Wednesday, July 05, 2006

French Fry Frenzy (Ore-Ida's Extra Crispy Fast Food Fries)

Can you get good French fries at home?

Boy, there’s a question. For years, I made my own from scratch; I’d select the best potatoes, peel them, slice the potato sticks just so, deep-fry them to a golden crunchy outside and a soft inside, and they were good, but not quite great. “Great” is hard to achieve with any food, but oddly enough, French fries can be tricky. Too greasy, not quite cooked enough or overcooked are all easily achievable, sad to say…and regardless of whether they come out excellent or lousy, the amount of work for homemade fries is the same.

As acknowledged by practically everyone – okay, maybe not Burger King or Wendy’s, but everyone who counts – the gold standard for French fries is McDonald’s® fries. Every other fry, whether homemade, sold by McDonald’s® competitors, or served in a four-star restaurant, is measured against the collective consciousness that agrees that McDonald’s® fries are the zenith of French fried potatoes. (Although in the 1960’s and 70’s, there was a place called the Circle Diner in NJ that served heavenly fries laved in [of all things] gravy, that were the raison d’être for truckers, diners, high-schoolers and party-goers trying to sober up after closing time).


Bearing in mind that McDonald’s® is that gold standard, I have happy news for those of you who love fries, but want to watch your pocketbooks and your waistlines as well. Ore-Ida® has come out with a fairly new line out of the frozen potato empire, called “Extra Crispy Fast Food Fries,” and I’m here to tell you that these really do taste like Fast Food fries, and come very close to the vaunted McDonald’s® benchmark.

Not only do these taste great, and completely satisfy any fast food craving, but they are lower in fat and calories than their McDonald’s® cousins by far. Ore-Ida’s® Extra Crispy Fast Food Fries can be oven-, stovetop- or deep-fryer prepared, so I chose the oven preparation method. Using this method, nine minutes later I had crispy, golden fries with soft fluffy interiors that tasted perfect. And here’s the calorie and fat savings:

McDonald’s® serves its fries in multiple sizes, as well all know – a small order is 2.6 ounces, a medium is 4 ounces. Ore-Ida’s® serving size is 3 ounces, so it compares more accurately to the small size at McDonald’s®, which is four-tenths of an ounce smaller than the Ore-Ida® serving.

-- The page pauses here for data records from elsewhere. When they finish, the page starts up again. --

Lemma bind_kwargs_ret (cls : string) (params : list string) (kwargs : list (string * json)) :
  bind_kwargs cls params kwargs = Ret tt <->
  (forall k, k ∈ dict_keys kwargs -> k ∈ params) /\
  (forall k, k ∈ params -> is_Some (dict_get k kwargs)).
Proof.
  unfold bind_kwargs.
  destruct (filter (fun k => k ∉ params) (dict_keys kwargs)) as [|k0 l0] eqn:E1.
  - apply filter_nil_Forall in E1. rewrite Forall_forall in E1.
    assert (H1 : forall k, k ∈ dict_keys kwargs -> k ∈ params).
    { intros k Hk. specialize (E1 k Hk). by destruct (decide (k ∈ params)). }
    destruct (filter (fun k => dict_get k kwargs = None) params) as [|k1 l1] eqn:E2.
    + apply filter_nil_Forall in E2. rewrite Forall_forall in E2.
      split; [| done]. intros _. split; [done |].
      intros k Hk. specialize (E2 k Hk). by destruct (dict_get k kwargs).
    + split; [done |]. intros [_ H2].
      assert (Hk1 : k1 ∈ filter (fun k => dict_get k kwargs = None) params)
        by (rewrite E2; left).
      apply list_elem_of_filter in Hk1 as [Hnone Hin].
      destruct (H2 k1 Hin) as [v Hv]. congruence.
  - split; [done |]. intros [H1 _].
    assert (Hk0 : k0 ∈ filter (fun k => k ∉ params) (dict_keys kwargs))
      by (rewrite E1; left).
    apply list_elem_of_filter in Hk0 as [Hnot Hin]. by apply H1 in Hin.
Qed.

Lemma dict_get_filter_ne (k0 k : string) (items : list (string * json)) :
  k <> k0 ->
  dict_get k (filter (fun kv => kv.1 ≠ k0) items) = dict_get k items.
Proof.
  intros Hne. induction items as [|[k' v] items IH]; [done |].
  rewrite filter_cons. simpl. destruct (decide (k' ≠ k0)) as [H | H]; simpl.
  - by rewrite IH.
  - destruct (String.eqb_spec k' k) as [-> | Hk]; [| done].
    exfalso. apply H. exact Hne.
Qed.

Lemma dict_keys_filter_ne (k0 k : string) (items : list (string * json)) :
  k ∈ dict_keys (filter (fun kv => kv.1 ≠ k0) items) <->
  k ∈ dict_keys items /\ k <> k0.
Proof.
  unfold dict_keys. rewrite !list_elem_of_fmap. split.
  - intros ([k' v] & -> & Hin). apply list_elem_of_filter in Hin as [Hne Hin].
    split; [| done]. by exists (k', v).
  - intros [([k' v] & -> & Hin) Hne]. exists (k', v). split; [done |].
    by apply list_elem_of_filter.
Qed.

(** The keyword arguments left once the key [k0] is taken out bind to
    [params] exactly when the dict is keyed by [params], with [k0] optional. *)
Lemma bind_kwargs_keyed (cls k0 : string) (params : list string) (items : list (string * json)) :
  k0 ∉ params ->
  bind_kwargs cls params (filter (fun kv => kv.1 ≠ k0) items) = Ret tt <->
  keyed params [k0] (JObj items).
Proof.
  intros Hk0. rewrite bind_kwargs_ret. simpl. split.
  - intros [H1 H2]. split.
    + intros k Hk. destruct (decide (k = k0)) as [-> | Hne]; [by left |].
      right. apply H1. by apply dict_keys_filter_ne.
    + intros k Hk. specialize (H2 k Hk). rewrite dict_get_filter_ne in H2; [done |].
      intros ->. done.
  - intros [H1 H2]. split.
    + intros k Hk. apply dict_keys_filter_ne in Hk as [Hk Hne].
      specialize (H1 k Hk). by inversion H1; subst.
    + intros k Hk. rewrite dict_get_filter_ne; [by apply H2 |]. intros ->. done.
Qed.

Lemma make_feature_shaped (f : json) :
  (exists r, make_feature f = Ret r) <-> feature_shaped f.
Proof.
  unfold make_feature, feature_shaped.
  destruct f as [| | | | |?|kwargs]; simpl; try (split; [by intros [? ?] | done]).
  pose proof (bind_kwargs_ret "Feature" ["properties"; "wkt"] kwargs) as H.
  destruct (bind_kwargs "Feature" ["properties"; "wkt"] kwargs) as [[]|e].
  - split; [intros _; by apply H | eauto].
  - split; [by intros [? ?] |]. intros Hk. by apply H in Hk.
Qed.

Lemma comprehension_ret {A B} (f : A -> outcome B) (xs : list A) :
  (exists ys, comprehension f xs = Ret ys) <->
  Forall (fun x => exists y, f x = Ret y) xs.
Proof.
  induction xs as [|x xs IH]; simpl.
  - split; [constructor | eauto].
  - destruct (f x) as [y|e] eqn:Ex.
    + destruct (comprehension f xs) as [ys|e] eqn:Exs.
      * split; [| eauto]. intros _. constructor; [eauto | apply IH; eauto].
      * split; [by intros [? ?] |]. intros H. inversion H as [|?? _ Hxs]; subst.
        apply IH in Hxs as [? ?]. done.
    + split; [by intros [? ?] |]. intros H. inversion H as [|?? [? ?] _]; subst.
      congruence.
Qed.

Lemma make_dataset_shaped (ds : json) :
  (exists r, make_dataset ds = Ret r) <-> dataset_shaped ds.
Proof.
  unfold make_dataset, dataset_shaped, listed.
  destruct ds as [| | | | |?|items]; simpl;
    try (split; [by intros [? ?] | by intros [[] _]]).
  destruct (py_iter (default (JArr []) (dict_get "features" items))) as [fs|e].
  2:{ split; [by intros [? ?] | by intros [_ (? & ? & _)]]. }
  pose proof (comprehension_ret make_feature fs) as Hfs.
  pose proof (bind_kwargs_keyed "Dataset" "features"
                ["hash"; "layer_name"; "source_crs"; "source_path"; "total_features"]
                items ltac:(by eapply (bool_decide_unpack _); vm_compute)) as Hkw.
  simpl in Hkw.
  destruct (comprehension make_feature fs) as [features|e].
  - assert (Hall : Forall feature_shaped fs).
    { destruct Hfs as [Hfs _]. specialize (Hfs (ex_intro _ features eq_refl)).
      eapply Forall_impl; [exact Hfs |]. intros f Hf. by apply make_feature_shaped. }
    destruct (bind_kwargs "Dataset" _ _) as [[]|e].
    + split; [| eauto]. intros _. split; [by apply Hkw | eauto].
    + split; [by intros [? ?] |]. intros [Hk _]. by apply Hkw in Hk.
  - split; [by intros [? ?] |]. intros [_ (fs' & Hfs' & Hall)].
    injection Hfs' as <-. destruct Hfs as [_ Hfs].
    destruct Hfs as [ys Hys]; [| done].
    eapply Forall_impl; [exact Hall |]. intros f Hf. by apply make_feature_shaped.
Qed.

(** X1. [from_dict] returns exactly on the documents of the expected shape:
    a dict that has the keys driver, merge, output_dir, overwrite and
    target_crs, and no other key but datasets, and whose datasets (the empty
    list when the key is absent) are dicts that have the keys hash,
    layer_name, source_crs, source_path and total_features, and no other key
    but features, each feature (none when the key is absent) a dict with
    exactly the keys properties and wkt.  On every other document it
    raises.  When it returns, the payload has one dataset per item, in the
    order of the document. *)
Theorem from_dict_accepts_the_shape (data : json) :
  ((exists raw, from_dict data = Ret raw) <-> payload_shaped data) /\
  (forall raw,
     from_dict data = Ret raw ->
     exists dss,
       listed "datasets" data = Ret dss /\
       comprehension make_dataset dss = Ret (Raw.datasets raw)).
Proof.
  unfold from_dict, payload_shaped, listed.
  destruct data as [| | | | |?|items]; simpl;
    try (split; [split; [by intros [? ?] | by intros [[] _]] | done]).
  destruct (py_iter (default (JArr []) (dict_get "datasets" items))) as [dss|e].
  2:{ split; [| done]. split; [by intros [? ?] | by intros [_ (? & ? & _)]]. }
  pose proof (comprehension_ret make_dataset dss) as Hdss.
  pose proof (bind_kwargs_keyed "ExportPayload" "datasets"
                ["driver"; "merge"; "output_dir"; "overwrite"; "target_crs"]
                items ltac:(by eapply (bool_decide_unpack _); vm_compute)) as Hkw.
  simpl in Hkw.
  destruct (comprehension make_dataset dss) as [datasets|e] eqn:Ec.
  - assert (Hall : Forall dataset_shaped dss).
    { destruct Hdss as [Hdss _]. specialize (Hdss (ex_intro _ datasets eq_refl)).
      eapply Forall_impl; [exact Hdss |]. intros d Hd. by apply make_dataset_shaped. }
    destruct (bind_kwargs "ExportPayload" _ _) as [[]|e].
    + split.
      * split; [| eauto]. intros _. split; [by apply Hkw | eauto].
      * intros raw [= <-]. exists dss. by split.
    + split; [| done]. split; [by intros [? ?] |]. intros [Hk _]. by apply Hkw in Hk.
  - split; [| done]. split; [by intros [? ?] |]. intros [_ (dss' & Hdss' & Hall)].
    injection Hdss' as <-. destruct Hdss as [_ Hdss].
    destruct Hdss as [ys Hys]; [| done].
    eapply Forall_impl; [exact Hall |]. intros d Hd. by apply make_dataset_shaped.
Qed.

(** X2. An absent key datasets is an empty list of datasets, and an absent
    key features an empty list of features: [from_dict], and the making of a
    dataset, do on a dict without the key what they do on the same dict with
    the key bound to the empty list. *)
Theorem from_dict_absent_list_is_empty (items : list (string * json)) :
  (dict_get "datasets" items = None ->
   from_dict (JObj items) = from_dict (JObj (("datasets", JArr []) :: items))) /\
  (dict_get "features" items = None ->
   make_dataset (JObj items) = make_dataset (JObj (("features", JArr []) :: items))).
Proof.
  split; intros Hnone.
  - unfold from_dict. simpl. rewrite Hnone. simpl. by rewrite filter_cons.
  - unfold make_dataset. simpl. rewrite Hnone. simpl. by rewrite filter_cons.
Qed.

(** X3. Round trip: the document of a payload, with the dataclass fields as
    keys, is turned by [from_dict] into that payload, every value of a
    declared type, whatever the payload. *)
Theorem from_dict_round_trip (pl : ExportPayload.t) :
  exists raw, from_dict (payload_json pl) = Ret raw /\ typed_payload raw = Some pl.
Proof. apply from_dict_payload_json. Qed.

(** ** What exit code 1 means *)




(** ** Valid CRS only *)

#[local] Instance keeps_crs_valid_preorder : PreOrder keeps_crs_valid.
Proof.
  split.
  - intros st Hv. split; [done |]. exists []. by rewrite app_nil_r.
  - intros st1 st2 st3 H12 H23 Hv.
    destruct (H12 Hv) as (Hv2 & new1 & Ht1 & Hn1).
    destruct (H23 Hv2) as (Hv3 & new2 & Ht2 & Hn2).
    split; [done |]. exists (new1 ++ new2). rewrite Ht2, Ht1, app_assoc.
    split; [done | by apply Forall_app].
Qed.

Lemma build_crs_valid_result (s : string) (st st' : State) (r : outcome (Obj Crs)) :
  crs_cache_valid st ->
  _build_crs s st = (r, st') ->
  crs_cache_valid st' /\
  trace (proc st') = trace (proc st) ++
    match crs_cache st !! s with
    | None => if s =? "" then [] else
                [NewCrs (mkObj (next_oid (proc st)) (QgsCoordinateReferenceSystem s)) s]
    | Some _ => []
    end /\
  forall c, r = Ret c -> isValid (val c) = true.
Proof.
  intros Hst E. pose proof Hst as [Hd Hc].
  destruct (decide (s = "")) as [-> | Hs].
  { unfold _build_crs in E. run_monad.
    assert (Hnone : crs_cache st !! "" = None).
    { destruct (crs_cache st !! "") as [c|] eqn:Hc0; [| done].
      by destruct (Hc _ _ Hc0) as [? _]. }
    rewrite Hnone. simpl.
    destruct (default_crs st) as [d|] eqn:Hdef; injection E as <- <-.
    - split; [exact Hst |]. split; [by rewrite app_nil_r |].
      intros c [= <-]. by apply Hd.
    - split; [exact Hst |]. split; [by rewrite app_nil_r | done]. }
  pose proof Hs as Hs'. apply String.eqb_neq in Hs'. rewrite Hs'.
  destruct (crs_cache st !! s) as [c0|] eqn:Hc0.
  { rewrite (build_crs_cached st s c0 Hs Hc0) in E. injection E as <- <-.
    split; [exact Hst |]. split; [by rewrite app_nil_r |].
    intros c [= <-]. by destruct (Hc _ _ Hc0) as (_ & _ & ?). }
  unfold _build_crs in E. rewrite Hs' in E. run_monad. rewrite Hc0 in E. simpl in E.
  destruct (isValid (QgsCoordinateReferenceSystem s)) eqn:Hv; simpl in E.
  - injection E as <- <-. split; [| split; [done |]].
    + split; [exact Hd |]. intros s1 c1. simpl.
      destruct (decide (s = s1)) as [<- | Hne].
      * rewrite lookup_insert_eq. by intros [= <-].
      * rewrite lookup_insert_ne by done. apply Hc.
    + by intros c [= <-].
  - destruct (default_crs st) as [d|] eqn:Hdef; injection E as <- <-.
    + split; [exact Hst |]. split; [done |]. intros c [= <-]. by apply Hd.
    + split; [exact Hst |]. split; [done | done].
Qed.

Lemma build_crs_keeps_crs_valid (s : string) :
  preserves keeps_crs_valid (_build_crs s).
Proof.
  intros st r st' E Hv.
  destruct (build_crs_valid_result s st st' r Hv E) as (Hv' & Ht & _).
  split; [done |]. eexists. split; [exact Ht |].
  destruct (crs_cache st !! s); [constructor |].
  destruct (s =? ""); by repeat constructor.
Qed.

Ltac crs_valid_leaf :=
  intros ?; split; [assumption |];
  first [ by (exists []; rewrite app_nil_r)
        | by (eexists [_]; split; [reflexivity | by repeat constructor]) ].

Lemma export_iteration_keeps_crs_valid (ds : Dataset.t) (dest : Obj Crs) :
  isValid (val dest) = true ->
  preserves keeps_crs_valid (export_iteration ds dest).
Proof.
  intros Hdest. unfold export_iteration.
  preserves_with ltac:(apply build_crs_keeps_crs_valid); crs_valid_leaf.
Qed.

Lemma init_crs_cache_valid (pl : ExportPayload.t) (p p1 : Process) (st : State) :
  __init__ pl p = (Ret st, p1) -> crs_cache_valid st.
Proof.
  unfold __init__.
  set (self := mkState pl _build_fields ∅ ∅ None None p).
  assert (Hself : crs_cache_valid self).
  { split; [done |]. intros s c. simpl. by rewrite lookup_empty. }
  destruct (_build_crs "EPSG:4526" self) as [[c|e] st1] eqn:E; [| done].
  destruct (build_crs_valid_result _ _ _ _ Hself E) as ([_ Hc] & _ & Hr).
  intros [= <- _]. split; simpl.
  - intros d [= <-]. by apply Hr.
  - exact Hc.
Qed.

Comparing the two, McDonald’s® small fries have 250 calories, 13 grams of fat, 2.5 grams of saturated fat, 3.5 grams of trans fat, 140 milligrams of sodium, 30 grams of carbohydrates, 3 grams of fiber, no sugar and 2 grams of protein. In contrast, the Ore-Ida serving, at 3 ounces, contains 160 calories, 6 grams of fat, 1.5 grams of saturated fat, 2.0 grams of trans fat, 270 milligrams of sodium, 23 grams of carbohydrates, 2 grams of fiber, less than 1 gram of sugar and 2 grams of protein. Ounce for ounce, the Ore-Ida fries are simply a better deal; the taste is comparable, they cost a lot less and they’re 90 calories less for a nearly twenty-percent arger serving size.

What’s not to love? The next time you get a craving for fries, try the Ore-Ida Extra Crispy Fast Food Fries; the oven method works beautifully, it’s easy and you save both money and unwanted fats and calories.

Check out other great frozen meals, TV Dinners and frozen side dishes at the Icebox Diner!

2 Comments:

Anonymous Anonymous said...

McDonald's the gold standard? McDONALD'S?!?!! The best fries are thick and still have the potato skin on them. They're still potatoes. French fries became french fries when some spuds for the French king were fried twice. Maybe this would help?

4:04 PM  
Blogger Auntie's Food Life said...

I'll agree that some thick fries are excellent - I've found some fantastic diner fries, from time to time. However, I have to disagree about leaving the skins on; while I like stuffed potato skins as much as the next guy, in my experience, fries with the skins left on tend to be chewy, rather than crisp with a fluffy interior. (shrug). It's an individual thing, but I think of skin-on fries as "wedges," not really FRIES.